For me, the pleasure of creating a work is following these creative carbs into the forest of the project, navigating the meaning as I go. 

When I began writing this post-view, I changed my path a couple of times. At first, I framed the article around a conversation I had with a colleague where we were asking ourselves questions like: Where does dance criticism show up now, in this current cultural moment? How do we as artists use performance reviews? As a mirror or currency? Can artists take up space in sectors traditionally structured to critique them, and be included?

Then instead, I attempted to write about all of the theoretical influences that are baked into the body of the work I do, in a sort of conversation with Cynthia Bond Perry’s recent article, but it felt forced and I couldn’t find my way with it. I couldn’t quite land on a point of view that felt relevant and potent.

How could I map out this article, with its 800-word terrain, tracing lines that extend from years of research and practice? How could I shepherd them into an honest shape that could be relatable and familiar yet odd, wonky, queer even?
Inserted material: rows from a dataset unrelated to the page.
(* ===== verification/KadServer.v ===== *)
(** * The Kademlia node ([src/p2p/p2p/src/])

    The messages and codecs of [codec.rs], the server actor of [server.rs]
    on top of the Kademlia service, the session actor of [session.rs] and the
    client of [client.rs], with the generic protocol of [kad/protocol.rs] and
    its trivial implementation in [lib.rs]. *)

From S2P Require Import Prelude External Kad KadService.

(** [serde_json]: [to_string], whose error is [None], and [from_slice]. *)
Class Json (X : Type) : Type := {
  json_to_string : X → option bytes;
  json_from_slice : bytes → result X string
}.
Class JsonLaws (X : Type) `{Json X} : Prop := {
  json_from_to : ∀ x b, json_to_string x = Some b → json_from_slice b = Ok x;
  (** the empty text is no JSON value *)
  json_from_empty : ∃ e, json_from_slice [] = Err e
}.

(** ** Messages *)

Section messages.
Context {I A V : Type}.

Inductive RequestPayload : Type :=
| Ping
| FindNode (id : I)
| FindValue (id : I)
| Store (id : I) (v : V).

Inductive ResponsePayload : Type :=
| NodesFound (l : list (Node.t I A))
| ValueFound (v : V)
| NoResult.
End messages.
Arguments RequestPayload : clear implicits.
Arguments ResponsePayload : clear implicits.

Module Request.
Record t (I A V : Type) : Type := new {
  caller : Node.t I A; request_id : I; payload : RequestPayload I V }.
Arguments new {I A V} caller request_id payload.
Arguments caller {I A V} _.
Arguments request_id {I A V} _.
Arguments payload {I A V} _.
End Request.

Module Response.
Record t (I A V : Type) : Type := new {
  request : Request.t I A V; responder : Node.t I A; payload : ResponsePayload I A V }.
Arguments new {I A V} request responder payload.
Arguments request {I A V} _.
Arguments responder {I A V} _.
Arguments payload {I A V} _.
End Response.

Inductive P2PMessage (I A V : Type) : Type :=
| Req (r : Request.t I A V)
| Resp (r : Response.t I A V).
Arguments Req {I A V} r.
Arguments Resp {I A V} r.

Inductive KadMessage (I A V : Type) : Type := P2P (m : P2PMessage I A V).
Arguments P2P {I A V} m.
Definition new_p2p_request {I A V : Type} (req : Request.t I A V) : KadMessage I A V := P2P (Req req).
Definition new_p2p_response {I A V : Type} (resp : Response.t I A V) : KadMessage I A V := P2P (Resp resp).

(** *** The generic protocol *)

Class Protocol (P I A V : Type) : Type := {
  parse_request : P → bytes → Request.t I A V;
  format_response : P → Response.t I A V → bytes
}.

(** [P2PProtocol] reads nothing and writes nothing: every request is a ping
    from one address. *)
Inductive P2PProtocol : Type := P2PProtocol_mk.
Definition p2p_protocol {A : Type} (address : A) (id : Z) : Protocol P2PProtocol Z A Z := {|
  parse_request _ _ := Request.new (Node.mk address id) id Ping;
  format_response _ _ := [] |}.

(** ** Codecs: two bytes of length, big endian, and the JSON text *)

(** [BigEndian::read_u16], which panics on fewer than two bytes, and
    [put_u16_be]. *)
Definition read_u16 (src : bytes) : outcome Z :=
  match src with a :: b :: _ => mret (Z.shiftl a 8 + b) | _ => Panic end.
Definition put_u16_be (n : Z) : bytes := [Z.land (Z.shiftr n 8) 255; Z.land n 255].

(** What a decoder answers, and what it leaves in the buffer. *)
Abbreviation decoded X := (result (option X) string * bytes)%type.

Definition json_frame {X : Type} `{Json X} (size : Z) (src : bytes) : decoded X :=
  if size + 2 <=? Z.of_nat (length src) then
    let src := drop 2 src in
    let buf := take (Z.to_nat size) src in
    (match json_from_slice buf with Ok x => Ok (Some x) | Err e => Err e end, drop (Z.to_nat size) src)
  else (Ok None, src).

Definition json_encode {X : Type} `{Json X} (msg : X) (dst : bytes) : outcome bytes :=
  msg ← unwrap (json_to_string msg);
  mret (dst ++ put_u16_be (Z.of_nat (length msg) mod 2 ^ 16) ++ msg).

Module RawCodec.
Section codec.
Context {I A V : Type} `{Json (KadMessage I A V)}.
Definition decode (src : bytes) : outcome (decoded (KadMessage I A V)) :=
  if (length src <? 2)%nat then mret (Ok None, src)
  else size ← read_u16 src; mret (json_frame size src).
Definition encode (msg : KadMessage I A V) (dst : bytes) : outcome bytes := json_encode msg dst.
End codec.
End RawCodec.

Module Codec.
Section codec.
Context {I A V : Type} `{Json (Request.t I A V), Json (Response.t I A V)}.
Definition decode (src : bytes) : outcome (decoded (Request.t I A V)) :=
  if (length src <? 2)%nat then mret (Ok None, src)
  else size ← read_u16 src; mret (json_frame size src).
Definition encode (msg : Response.t I A V) (dst : bytes) : outcome bytes := json_encode msg dst.
End codec.
End Codec.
In The Creative Process, James Baldwin writes: “Perhaps the primary distinction of the artist is that he must actively cultivate that state which most men, necessarily, must avoid; the state of being alone.” He continues: “He is also enjoined to conquer the great wilderness of himself. The precise role of the artist, then, is to illuminate that darkness, blaze roads through that vast forest, so that we will not, in all our doing, lose sight of its purpose, which is, after all, to make the world a more human dwelling place.” Having recently returned from this great wilderness, with a crumb in hand, I open my palm to you to reveal the approach I have finally landed on.

Report back. Report back about the sensations in the body that seem to integrate meaning and matter, thought and deed. Report back about the space around you expanding to include new possibilities of how to keep going. Report back about the ritual experience of performance, which helps to remember-to-remember what is important.

I don’t view dance as a product. To me, the dancing body is a process that shows up in spaces with more bodies paying attention to it. Human bodies, imaginary bodies, rooms as bodies, it can be any and all. In the moment of exchange between gaze and performance, something happens. It’s magic. It’s a portal. The changing of scenes, the shifting weight in the body, the ever-morphing contexts that unfold as we watch a body perform refracts fragments of life back to us.

Nguyen-Hilton in “this room is a body”

Life, with its series of constantly changing transitional realities, dances through us and compels us to move and make and disclose the vast landscapes of our interior to each other.

Which always brings me to this question: Why? Why are we here? Why do we dress up and pretend in front of each other? Why do we gather, time and time again, and participate? According to Baldwin, “to make the world a more human dwelling place.” 

The impetus for making this room is a body was always transformation. The transformation from a past body, a body passed away, and towards a future body. A bodily horizon.

In my performance, I experience thought and action as a non-linear, rhizomatic process of flows, breaks and intensities. I experience life in the same way. It’s not fixed. It slips and tilts off of the vertical plane, like a dancing body negotiating gravity. 

Dancing bodies experience this; we learn this through the doing of it . . . and then if we are lucky, or rather if we ask for it, we can have opportunities to report back about it, so that maybe some meaning can be gleaned from it.

Why? To offer possible systems of survival, perhaps? A map of how to traverse the terrain of the human condition? To confirm that we are all experiencing our interiorities alone, but that we can bring back stories from the vast forest with hands full of ashes from the roads we’ve blazed?

Because if we don’t do the doing of these things, they live in the thought, the airy idea of it all. And bodies are adept at bringing these thoughts down to earth, grounding them in actions. Performing the manifestation, and allowing it to bring us together.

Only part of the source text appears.